# Connor Ward BBQ Throw Down



## Lawn_newbie (Jun 19, 2018)

@wardconnor You should have shown the grill a little more disrespect...






That grill deserved The Office treatment. *Link is NSFW*


----------



## wardconnor (Mar 25, 2017)

That grill pissed me off for too many years. It is just getting what it deserved.


----------



## Miller_Low_Life (Apr 12, 2017)

That's a real pisser offer.


----------



## Visitor (Jul 23, 2018)

On the first truck slide all I heard was Elton John "I'm still standing..."


----------



## TulsaFan (May 1, 2017)

wardconnor said:


> That grill pissed me off for too many years. It is just getting what it deserved.

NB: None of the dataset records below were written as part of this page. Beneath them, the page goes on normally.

Lemma page_intro q l (P : Job → Prop) `{!∀ r, Decision (P r)} (leb : Job → Job → bool) limit :
  (∀ x y z, leb x y → leb y z → leb x z) → (∀ x y, leb x y ∨ leb y x) →
  keyed (jobs q) → store_all (store q) = Ok l →
  page q P (λ a b, leb a b) limit (take limit (sort_by leb (filter P l))).
Proof.
  intros Htr Hto Hk Hl. eexists. split; [done|].
  split; [by apply sort_by_sorted|]. split.
  - change (NoDup (job_id <$> sort_by leb (filter P l))). rewrite sort_by_perm.
    by apply (NoDup_map_filter job_id P), (all_jobs_nodup q).
  - intros r. autorewrite with abigail. rewrite list_elem_of_filter.
    rewrite (elem_of_all_jobs q l r Hl Hk). tauto.
Qed.

(** [list_jobs] only reads and returns the first [limit] of exactly the
    stored jobs with the wanted status name (all of them without one), each
    once, by priority and then age. *)
Theorem list_jobs_spec q q' status limit l :
  keyed (jobs q) → list_jobs status limit q = (q', Ok l) →
  q' = q ∧ page q (λ r, ∀ s, status = Some s → Status.as_str (job_status r) = s)
             precedes limit l.
Proof.
  intros Hk Hm. unfold list_jobs in Hm. step_inv Hm; [|done].
  apply load_all_inv in Hm0 as [-> Hl]. unfold mret, M_ret in Hk0. simplify_eq.
  split; [done|].
  assert (∀ P limit x, page q' P (λ a b, by_priority a b) limit x → page q' P precedes limit x) as Hle.
  { intros P lim x (all & -> & Hs & Hrest). exists all. split; [done|]. split; [|done].
    clear -Hs. induction Hs as [|r l _ IH Hr]; constructor; [done|].
    eapply Forall_impl; [done|]. intros r' Hr'. by apply by_priority_precedes, Is_true_true. }
  apply Hle. destruct status as [s|].
  - destruct (page_intro q' a (λ r, Status.as_str (job_status r) = s) by_priority limit
      by_priority_trans by_priority_total Hk Hl) as (all & Hp & Hs & Hnd & Hin).
    exists all. repeat (split; [done|]). intros r. rewrite Hin. naive_solver.
  - destruct (page_intro q' a (λ _, True) by_priority limit
      by_priority_trans by_priority_total Hk Hl) as (all & Hp & Hs & Hnd & Hin).
    exists all. rewrite filter_everything in Hp. repeat (split; [done|]).
    intros r. rewrite Hin. naive_solver.
Qed.

Lemma as_str_inj : Inj (=) (=) Status.as_str.
Proof. by intros [] []. Qed.

Lemma count_statuses (l : list Job) stats s :
  unwrap_or (foldl count_status stats l !! Status.as_str s) 0%Z =
  (unwrap_or (stats !! Status.as_str s) 0 +
   Z.of_nat (length (filter (λ r, job_status r = s) l)))%Z.
Proof.
  revert stats. induction l as [|r l IH]; intros stats; simpl; [lia|].
  rewrite IH, filter_cons. unfold count_status. case_decide as Hs.
  - subst s. rewrite lookup_insert_eq. simpl. lia.
  - rewrite lookup_insert_ne; [done|]. by intros ?%as_str_inj.
Qed.

Lemma count_keys (l : list Job) stats key n :
  foldl count_status stats l !! key = Some n →
  is_Some (stats !! key) ∨ ∃ r, r ∈ l ∧ key = Status.as_str (job_status r).
Proof.
  revert stats. induction l as [|r l IH]; intros stats; simpl; [eauto|].
  intros [Hk|(r' & ? & ?)]%IH; [|right; set_solver].
  unfold count_status in Hk. destruct Hk as [m [[<- _]|[_ ?]]%lookup_insert_Some].
  - right. exists r. set_solver.
  - left. by exists m.
Qed.

(** The statistics are the exact number of jobs in each status: a status
    without jobs has no entry, and no other key occurs. *)
Theorem queue_stats_spec q q' stats :
  queue_stats q = (q', Ok stats) →
  q' = q ∧
  (∀ s, unwrap_or (stats !! Status.as_str s) 0%Z =
     Z.of_nat (length (filter (λ r, job_status r = s) (map_to_list (jobs q)).*2))) ∧
  (∀ key n, stats !! key = Some n →
     ∃ i r, jobs q !! i = Some r ∧ key = Status.as_str (job_status r)).
Proof.
  intros Hm. unfold queue_stats in Hm. step_inv Hm; [|done].
  apply load_all_inv in Hm0 as [-> Hl]. unfold mret, M_ret in Hk. simplify_eq.
  split; [done|]. split.
  - intros s. rewrite count_statuses, lookup_empty. simpl. f_equal.
    by rewrite (store_all_spec _ _ Hl).
  - intros key n [[? Hs]|(r & Hr & ->)]%count_keys; [by rewrite lookup_empty in Hs|].
    apply (elem_of_store_all _ _ _ Hl) in Hr as [i Hi]. by exists i, r.
Qed.
End listings.

(** ** Interleavings and clocks *)

Section interleavings.
Context {Value Time T : Type} `{ReliableStore T (JobRecord Value)}.
Context (to_rfc3339 : Time → string) (add_seconds : Time → Z → option Time).

Notation Job := (JobRecord Value).
Notation spawn_recurring_instance := (spawn_recurring_instance to_rfc3339 add_seconds).
Implicit Types q : JobQueue T.

(** The claim is a read followed by an unconditional write: when two
    claimants both read a queued job before either writes, both claims succeed
    and the job is announced as started twice; the second claimant's name is
    the one that stays. *)
Theorem claim_is_not_atomic i r agent1 agent2 model provider now1 now2 q :
  keyed (jobs q) → jobs q !! i = Some r → job_status r = Queued →
  mark_running_check i q = (q, Ok r) ∧
  ∃ q1 q2 r2,
    mark_running_write r agent1 model provider now1 q = (q1, Ok tt) ∧
    mark_running_write r agent2 model provider now2 q1 = (q2, Ok tt) ∧
    jobs q2 !! i = Some r2 ∧ job_agent_id r2 = Some agent2 ∧
    published q2 = published q ++
      [JobStarted i (job_topic r) agent1 model; JobStarted i (job_topic r) agent2 model].
Proof.
  intros Hk Hr Hq.
  assert (∀ agent now q0, ∃ q' r', mark_running_write r agent model provider now q0 = (q', Ok tt) ∧
    published q' = published q0 ++ [JobStarted i (job_topic r) agent model] ∧
    jobs q' !! i = Some r' ∧ job_agent_id r' = Some agent) as Hw.
  { intros agent now q0. unfold mark_running_write. cbv zeta. set (r' := set_started_at _ _).
    destruct (on_store_upsert_reliable (job_id r') r' q0) as (q' & Ho & Hp & Hj).
    erewrite M_bind_ok by done. unfold publish_event, modify.
    assert (job_id r' = i) as Hid by exact (Hk i r Hr). rewrite Hid in *.
    eexists _, r'. split; [done|]. split; [by rewrite <- Hp|].
    unfold jobs in *. simpl. rewrite Hj, lookup_insert_eq. done. }
  split.
  - unfold mark_running_check. erewrite M_bind_ok by (rewrite require_job_reliable, Hr; done).
    unfold ensure. rewrite bool_decide_eq_true_2 by done. done.
  - destruct (Hw agent1 now1 q) as (q1 & r1 & Hw1 & Hp1 & _).
    destruct (Hw agent2 now2 q1) as (q2 & r2 & Hw2 & Hp2 & Hr2 & Ha).
    exists q1, q2, r2. repeat (split; [done|]). rewrite Hp2, Hp1. by rewrite <- app_assoc.
Qed.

Was the brand of those shorts, Jams? I don't know how I missed this gem of a video. :lol:

Regardless, what did you buy to replace the BBQ grill?


----------



## wardconnor (Mar 25, 2017)

TulsaFan said:


> wardconnor said:
> 
> 
> > That grill pissed me off for too many years. It is just getting what it deserved.
> ...


Just one day a new grill showed up and I was asked to take the old junk one to the dump.

I think the new one was just a cheap char grill from home depot or something. That was a fun day.


----------